Stored data entries

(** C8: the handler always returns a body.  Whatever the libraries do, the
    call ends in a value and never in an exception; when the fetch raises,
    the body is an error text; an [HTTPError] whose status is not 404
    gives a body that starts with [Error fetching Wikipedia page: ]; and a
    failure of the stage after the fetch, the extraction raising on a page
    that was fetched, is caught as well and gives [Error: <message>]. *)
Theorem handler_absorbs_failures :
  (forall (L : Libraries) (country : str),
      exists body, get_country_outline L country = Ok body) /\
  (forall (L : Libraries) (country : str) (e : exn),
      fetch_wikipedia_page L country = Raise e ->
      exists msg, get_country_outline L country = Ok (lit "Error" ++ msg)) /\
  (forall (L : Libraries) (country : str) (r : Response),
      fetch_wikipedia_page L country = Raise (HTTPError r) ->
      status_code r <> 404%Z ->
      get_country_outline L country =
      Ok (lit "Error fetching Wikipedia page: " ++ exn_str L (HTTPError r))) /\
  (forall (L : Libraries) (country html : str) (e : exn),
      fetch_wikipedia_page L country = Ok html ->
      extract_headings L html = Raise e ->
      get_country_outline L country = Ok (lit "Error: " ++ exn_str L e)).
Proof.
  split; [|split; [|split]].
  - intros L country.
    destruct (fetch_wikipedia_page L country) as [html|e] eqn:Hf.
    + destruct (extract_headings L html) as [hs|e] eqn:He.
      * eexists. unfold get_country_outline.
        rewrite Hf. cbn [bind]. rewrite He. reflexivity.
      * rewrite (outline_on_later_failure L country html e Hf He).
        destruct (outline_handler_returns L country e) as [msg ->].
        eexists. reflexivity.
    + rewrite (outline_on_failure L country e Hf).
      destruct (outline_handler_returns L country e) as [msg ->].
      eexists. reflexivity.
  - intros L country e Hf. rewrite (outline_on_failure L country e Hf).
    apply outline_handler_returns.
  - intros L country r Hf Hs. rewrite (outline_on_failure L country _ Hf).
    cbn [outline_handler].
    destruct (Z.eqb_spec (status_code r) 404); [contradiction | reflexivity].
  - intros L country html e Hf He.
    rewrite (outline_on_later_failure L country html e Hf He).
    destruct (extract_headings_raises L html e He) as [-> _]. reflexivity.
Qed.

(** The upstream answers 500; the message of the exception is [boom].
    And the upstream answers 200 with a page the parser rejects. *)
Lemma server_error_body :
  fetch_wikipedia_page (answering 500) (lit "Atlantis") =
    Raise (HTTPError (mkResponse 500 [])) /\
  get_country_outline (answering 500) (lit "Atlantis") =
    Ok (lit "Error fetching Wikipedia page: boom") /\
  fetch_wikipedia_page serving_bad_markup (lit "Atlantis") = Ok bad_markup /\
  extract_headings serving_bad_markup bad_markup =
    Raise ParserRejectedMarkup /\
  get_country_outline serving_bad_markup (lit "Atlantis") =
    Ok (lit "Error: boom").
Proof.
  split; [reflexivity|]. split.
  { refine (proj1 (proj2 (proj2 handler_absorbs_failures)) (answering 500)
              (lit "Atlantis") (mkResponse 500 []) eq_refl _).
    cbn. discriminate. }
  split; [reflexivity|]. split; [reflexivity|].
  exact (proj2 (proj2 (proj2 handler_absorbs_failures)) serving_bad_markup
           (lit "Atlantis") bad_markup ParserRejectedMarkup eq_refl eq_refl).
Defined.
---
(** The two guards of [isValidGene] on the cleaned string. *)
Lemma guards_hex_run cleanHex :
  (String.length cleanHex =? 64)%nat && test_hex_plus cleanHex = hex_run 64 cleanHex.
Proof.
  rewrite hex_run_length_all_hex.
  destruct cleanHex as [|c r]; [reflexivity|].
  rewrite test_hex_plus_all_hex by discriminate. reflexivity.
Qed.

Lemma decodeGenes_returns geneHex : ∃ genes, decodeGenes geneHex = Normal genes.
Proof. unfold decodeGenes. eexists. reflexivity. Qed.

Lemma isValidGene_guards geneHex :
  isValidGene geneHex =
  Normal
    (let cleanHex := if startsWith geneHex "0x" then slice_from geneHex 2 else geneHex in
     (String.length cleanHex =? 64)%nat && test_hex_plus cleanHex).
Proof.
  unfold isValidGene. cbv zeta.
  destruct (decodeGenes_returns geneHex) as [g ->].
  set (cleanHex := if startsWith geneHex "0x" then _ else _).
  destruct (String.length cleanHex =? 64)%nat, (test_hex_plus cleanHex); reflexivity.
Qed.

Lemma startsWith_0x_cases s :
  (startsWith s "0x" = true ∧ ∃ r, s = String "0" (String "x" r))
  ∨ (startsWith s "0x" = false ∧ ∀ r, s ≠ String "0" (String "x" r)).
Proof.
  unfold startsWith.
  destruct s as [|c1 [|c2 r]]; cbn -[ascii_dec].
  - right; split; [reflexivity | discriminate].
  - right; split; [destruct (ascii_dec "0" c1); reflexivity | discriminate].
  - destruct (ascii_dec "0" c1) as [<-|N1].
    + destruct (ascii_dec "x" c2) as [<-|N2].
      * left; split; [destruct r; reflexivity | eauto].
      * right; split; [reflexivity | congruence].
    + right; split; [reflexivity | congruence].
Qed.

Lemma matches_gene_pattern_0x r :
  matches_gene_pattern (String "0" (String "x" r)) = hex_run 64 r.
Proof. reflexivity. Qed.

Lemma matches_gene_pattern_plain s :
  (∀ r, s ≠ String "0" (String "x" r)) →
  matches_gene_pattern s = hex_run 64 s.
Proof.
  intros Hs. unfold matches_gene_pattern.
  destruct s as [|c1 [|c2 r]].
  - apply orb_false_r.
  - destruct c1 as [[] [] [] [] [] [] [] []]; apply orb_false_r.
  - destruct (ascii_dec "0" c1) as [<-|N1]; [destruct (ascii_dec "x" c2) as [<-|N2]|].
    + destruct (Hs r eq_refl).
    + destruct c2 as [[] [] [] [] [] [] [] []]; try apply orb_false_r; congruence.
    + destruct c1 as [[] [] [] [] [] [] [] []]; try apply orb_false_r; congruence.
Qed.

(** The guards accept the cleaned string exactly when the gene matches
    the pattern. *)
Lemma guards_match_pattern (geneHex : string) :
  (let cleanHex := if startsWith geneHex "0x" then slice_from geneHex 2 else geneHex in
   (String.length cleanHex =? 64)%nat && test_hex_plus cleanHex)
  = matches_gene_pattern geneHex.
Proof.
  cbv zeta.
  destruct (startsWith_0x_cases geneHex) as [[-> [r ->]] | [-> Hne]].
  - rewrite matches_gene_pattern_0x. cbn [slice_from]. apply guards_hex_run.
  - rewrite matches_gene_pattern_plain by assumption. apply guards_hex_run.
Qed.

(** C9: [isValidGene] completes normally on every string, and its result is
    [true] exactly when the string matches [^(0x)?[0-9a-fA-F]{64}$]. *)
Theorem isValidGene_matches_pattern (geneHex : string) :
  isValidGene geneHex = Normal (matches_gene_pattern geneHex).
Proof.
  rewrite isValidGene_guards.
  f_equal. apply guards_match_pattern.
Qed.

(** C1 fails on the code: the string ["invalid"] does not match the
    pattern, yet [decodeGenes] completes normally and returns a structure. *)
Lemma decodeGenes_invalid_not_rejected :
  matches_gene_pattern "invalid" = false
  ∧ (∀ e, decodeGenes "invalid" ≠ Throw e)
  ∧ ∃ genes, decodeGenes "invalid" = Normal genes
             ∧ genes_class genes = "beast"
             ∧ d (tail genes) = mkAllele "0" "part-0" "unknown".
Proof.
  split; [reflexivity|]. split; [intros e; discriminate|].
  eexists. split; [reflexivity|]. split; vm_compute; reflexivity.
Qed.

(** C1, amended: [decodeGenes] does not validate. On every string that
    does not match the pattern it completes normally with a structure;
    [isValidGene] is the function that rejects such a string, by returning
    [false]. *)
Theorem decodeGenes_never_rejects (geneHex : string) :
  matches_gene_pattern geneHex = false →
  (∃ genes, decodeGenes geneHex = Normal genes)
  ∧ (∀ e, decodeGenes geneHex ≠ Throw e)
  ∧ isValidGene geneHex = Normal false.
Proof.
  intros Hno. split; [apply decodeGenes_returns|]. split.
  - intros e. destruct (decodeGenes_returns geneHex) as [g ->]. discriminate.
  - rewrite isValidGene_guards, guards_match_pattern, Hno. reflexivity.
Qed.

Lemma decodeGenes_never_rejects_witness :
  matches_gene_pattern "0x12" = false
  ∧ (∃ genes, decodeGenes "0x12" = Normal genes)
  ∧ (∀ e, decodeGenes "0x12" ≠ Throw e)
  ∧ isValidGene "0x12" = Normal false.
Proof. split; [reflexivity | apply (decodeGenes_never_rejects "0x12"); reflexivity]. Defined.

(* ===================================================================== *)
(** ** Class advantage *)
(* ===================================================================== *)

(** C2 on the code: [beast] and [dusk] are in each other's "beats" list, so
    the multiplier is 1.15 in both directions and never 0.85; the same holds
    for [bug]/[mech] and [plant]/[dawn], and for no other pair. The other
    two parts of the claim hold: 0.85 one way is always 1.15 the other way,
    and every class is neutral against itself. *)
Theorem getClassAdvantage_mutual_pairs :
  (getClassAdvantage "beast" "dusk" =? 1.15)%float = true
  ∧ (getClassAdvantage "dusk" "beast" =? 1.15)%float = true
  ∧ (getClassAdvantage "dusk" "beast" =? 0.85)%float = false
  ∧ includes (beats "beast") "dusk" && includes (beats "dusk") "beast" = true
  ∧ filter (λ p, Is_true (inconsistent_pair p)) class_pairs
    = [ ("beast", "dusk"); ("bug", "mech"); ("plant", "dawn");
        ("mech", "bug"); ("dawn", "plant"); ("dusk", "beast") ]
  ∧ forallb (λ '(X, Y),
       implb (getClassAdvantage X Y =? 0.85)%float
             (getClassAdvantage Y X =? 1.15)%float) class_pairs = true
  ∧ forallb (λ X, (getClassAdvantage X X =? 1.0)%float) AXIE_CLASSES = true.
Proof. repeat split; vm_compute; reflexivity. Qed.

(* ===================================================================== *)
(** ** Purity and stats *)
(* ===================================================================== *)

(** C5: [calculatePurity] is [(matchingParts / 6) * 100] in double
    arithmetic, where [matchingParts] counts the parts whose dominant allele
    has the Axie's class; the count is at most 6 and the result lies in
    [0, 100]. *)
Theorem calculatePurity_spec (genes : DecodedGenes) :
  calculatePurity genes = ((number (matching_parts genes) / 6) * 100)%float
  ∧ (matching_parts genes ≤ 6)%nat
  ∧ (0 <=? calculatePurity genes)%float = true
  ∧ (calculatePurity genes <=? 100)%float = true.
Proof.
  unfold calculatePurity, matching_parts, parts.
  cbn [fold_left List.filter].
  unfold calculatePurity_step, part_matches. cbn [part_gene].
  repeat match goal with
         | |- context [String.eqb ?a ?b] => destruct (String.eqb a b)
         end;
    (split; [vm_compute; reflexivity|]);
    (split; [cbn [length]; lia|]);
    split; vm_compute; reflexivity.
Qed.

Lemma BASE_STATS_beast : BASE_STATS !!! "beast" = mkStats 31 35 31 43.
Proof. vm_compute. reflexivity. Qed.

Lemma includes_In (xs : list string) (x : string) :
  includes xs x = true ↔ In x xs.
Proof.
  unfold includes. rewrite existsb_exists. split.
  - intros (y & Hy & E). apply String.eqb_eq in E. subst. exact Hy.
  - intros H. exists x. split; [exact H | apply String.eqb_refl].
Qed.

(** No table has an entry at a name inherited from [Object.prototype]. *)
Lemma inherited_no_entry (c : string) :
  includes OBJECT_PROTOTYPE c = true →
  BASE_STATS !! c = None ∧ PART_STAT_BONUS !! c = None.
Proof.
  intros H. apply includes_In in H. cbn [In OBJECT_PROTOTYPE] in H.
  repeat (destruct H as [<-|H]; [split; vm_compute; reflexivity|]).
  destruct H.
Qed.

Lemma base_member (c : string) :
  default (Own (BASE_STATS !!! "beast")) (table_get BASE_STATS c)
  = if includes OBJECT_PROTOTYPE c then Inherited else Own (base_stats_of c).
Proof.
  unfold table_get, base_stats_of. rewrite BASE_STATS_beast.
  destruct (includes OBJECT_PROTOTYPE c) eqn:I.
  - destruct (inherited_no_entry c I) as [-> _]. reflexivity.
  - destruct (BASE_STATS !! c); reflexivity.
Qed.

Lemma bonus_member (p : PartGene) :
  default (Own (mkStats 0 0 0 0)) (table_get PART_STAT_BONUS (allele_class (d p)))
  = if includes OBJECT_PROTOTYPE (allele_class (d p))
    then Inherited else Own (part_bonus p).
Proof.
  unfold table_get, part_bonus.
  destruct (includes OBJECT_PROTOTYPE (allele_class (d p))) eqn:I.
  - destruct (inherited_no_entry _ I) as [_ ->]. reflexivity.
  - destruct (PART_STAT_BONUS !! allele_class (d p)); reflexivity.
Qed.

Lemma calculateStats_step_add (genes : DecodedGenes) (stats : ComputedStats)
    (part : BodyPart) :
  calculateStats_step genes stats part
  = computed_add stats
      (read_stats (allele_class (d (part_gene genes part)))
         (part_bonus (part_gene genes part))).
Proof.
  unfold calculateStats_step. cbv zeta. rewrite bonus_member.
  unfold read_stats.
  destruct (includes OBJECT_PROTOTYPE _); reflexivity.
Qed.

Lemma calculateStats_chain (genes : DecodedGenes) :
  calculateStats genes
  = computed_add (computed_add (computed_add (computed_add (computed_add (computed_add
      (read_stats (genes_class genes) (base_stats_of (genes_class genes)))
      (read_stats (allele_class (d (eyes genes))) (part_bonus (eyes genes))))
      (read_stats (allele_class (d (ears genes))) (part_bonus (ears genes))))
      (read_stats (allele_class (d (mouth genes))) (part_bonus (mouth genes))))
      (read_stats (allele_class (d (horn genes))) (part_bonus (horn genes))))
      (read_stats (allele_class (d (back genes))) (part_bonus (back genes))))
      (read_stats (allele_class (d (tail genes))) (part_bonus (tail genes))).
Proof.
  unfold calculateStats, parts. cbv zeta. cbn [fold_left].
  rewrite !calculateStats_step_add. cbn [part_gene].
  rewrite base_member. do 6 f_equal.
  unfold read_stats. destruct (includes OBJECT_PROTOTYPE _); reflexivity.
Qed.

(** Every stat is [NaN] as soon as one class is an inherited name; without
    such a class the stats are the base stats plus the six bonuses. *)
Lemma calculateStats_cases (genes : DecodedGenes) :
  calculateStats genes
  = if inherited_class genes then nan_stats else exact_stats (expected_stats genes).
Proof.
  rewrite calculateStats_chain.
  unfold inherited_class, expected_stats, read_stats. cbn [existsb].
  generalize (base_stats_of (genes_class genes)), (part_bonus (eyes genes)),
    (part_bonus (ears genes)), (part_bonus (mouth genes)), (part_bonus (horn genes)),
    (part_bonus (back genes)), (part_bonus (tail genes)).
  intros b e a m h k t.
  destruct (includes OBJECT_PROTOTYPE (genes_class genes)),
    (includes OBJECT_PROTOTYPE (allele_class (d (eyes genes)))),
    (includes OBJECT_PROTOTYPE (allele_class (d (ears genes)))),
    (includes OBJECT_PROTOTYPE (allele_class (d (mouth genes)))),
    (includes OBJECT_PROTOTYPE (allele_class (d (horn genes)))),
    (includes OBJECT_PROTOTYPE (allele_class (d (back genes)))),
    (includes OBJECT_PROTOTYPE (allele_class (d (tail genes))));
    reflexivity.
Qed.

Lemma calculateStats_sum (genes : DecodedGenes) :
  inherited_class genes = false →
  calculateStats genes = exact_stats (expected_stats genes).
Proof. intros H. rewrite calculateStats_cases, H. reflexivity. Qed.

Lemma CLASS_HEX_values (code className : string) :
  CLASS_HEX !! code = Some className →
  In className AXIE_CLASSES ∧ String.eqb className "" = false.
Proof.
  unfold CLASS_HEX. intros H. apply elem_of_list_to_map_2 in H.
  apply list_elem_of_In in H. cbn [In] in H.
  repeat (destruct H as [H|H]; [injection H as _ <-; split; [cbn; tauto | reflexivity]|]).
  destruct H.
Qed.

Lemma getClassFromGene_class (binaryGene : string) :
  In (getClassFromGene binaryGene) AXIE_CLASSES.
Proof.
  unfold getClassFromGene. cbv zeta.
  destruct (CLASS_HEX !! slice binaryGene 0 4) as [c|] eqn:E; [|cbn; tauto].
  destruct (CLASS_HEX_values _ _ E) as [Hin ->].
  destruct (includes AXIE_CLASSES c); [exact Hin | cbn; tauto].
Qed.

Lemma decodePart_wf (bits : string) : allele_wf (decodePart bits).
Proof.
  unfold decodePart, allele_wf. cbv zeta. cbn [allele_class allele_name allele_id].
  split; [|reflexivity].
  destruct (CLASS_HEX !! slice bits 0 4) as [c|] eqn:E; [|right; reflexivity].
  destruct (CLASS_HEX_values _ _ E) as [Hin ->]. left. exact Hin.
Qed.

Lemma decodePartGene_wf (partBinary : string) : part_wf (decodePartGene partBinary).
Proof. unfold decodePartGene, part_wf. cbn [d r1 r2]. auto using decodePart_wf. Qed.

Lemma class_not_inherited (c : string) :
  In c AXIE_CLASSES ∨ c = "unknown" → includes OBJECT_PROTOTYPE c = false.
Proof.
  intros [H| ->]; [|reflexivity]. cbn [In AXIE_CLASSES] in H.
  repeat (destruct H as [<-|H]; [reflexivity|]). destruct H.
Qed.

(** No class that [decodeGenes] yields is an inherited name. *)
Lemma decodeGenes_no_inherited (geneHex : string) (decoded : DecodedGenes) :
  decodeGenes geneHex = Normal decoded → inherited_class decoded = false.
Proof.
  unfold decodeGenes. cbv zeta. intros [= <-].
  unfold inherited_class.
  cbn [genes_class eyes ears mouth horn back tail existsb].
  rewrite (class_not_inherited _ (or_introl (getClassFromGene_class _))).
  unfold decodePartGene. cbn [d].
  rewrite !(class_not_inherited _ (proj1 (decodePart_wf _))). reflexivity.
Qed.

> Exercise prompt:
The lines to copy are those above that contain the string "cleaned".

> Task solution:
(** The two guards of [isValidGene] on the cleaned string. *)
(** The guards accept the cleaned string exactly when the gene matches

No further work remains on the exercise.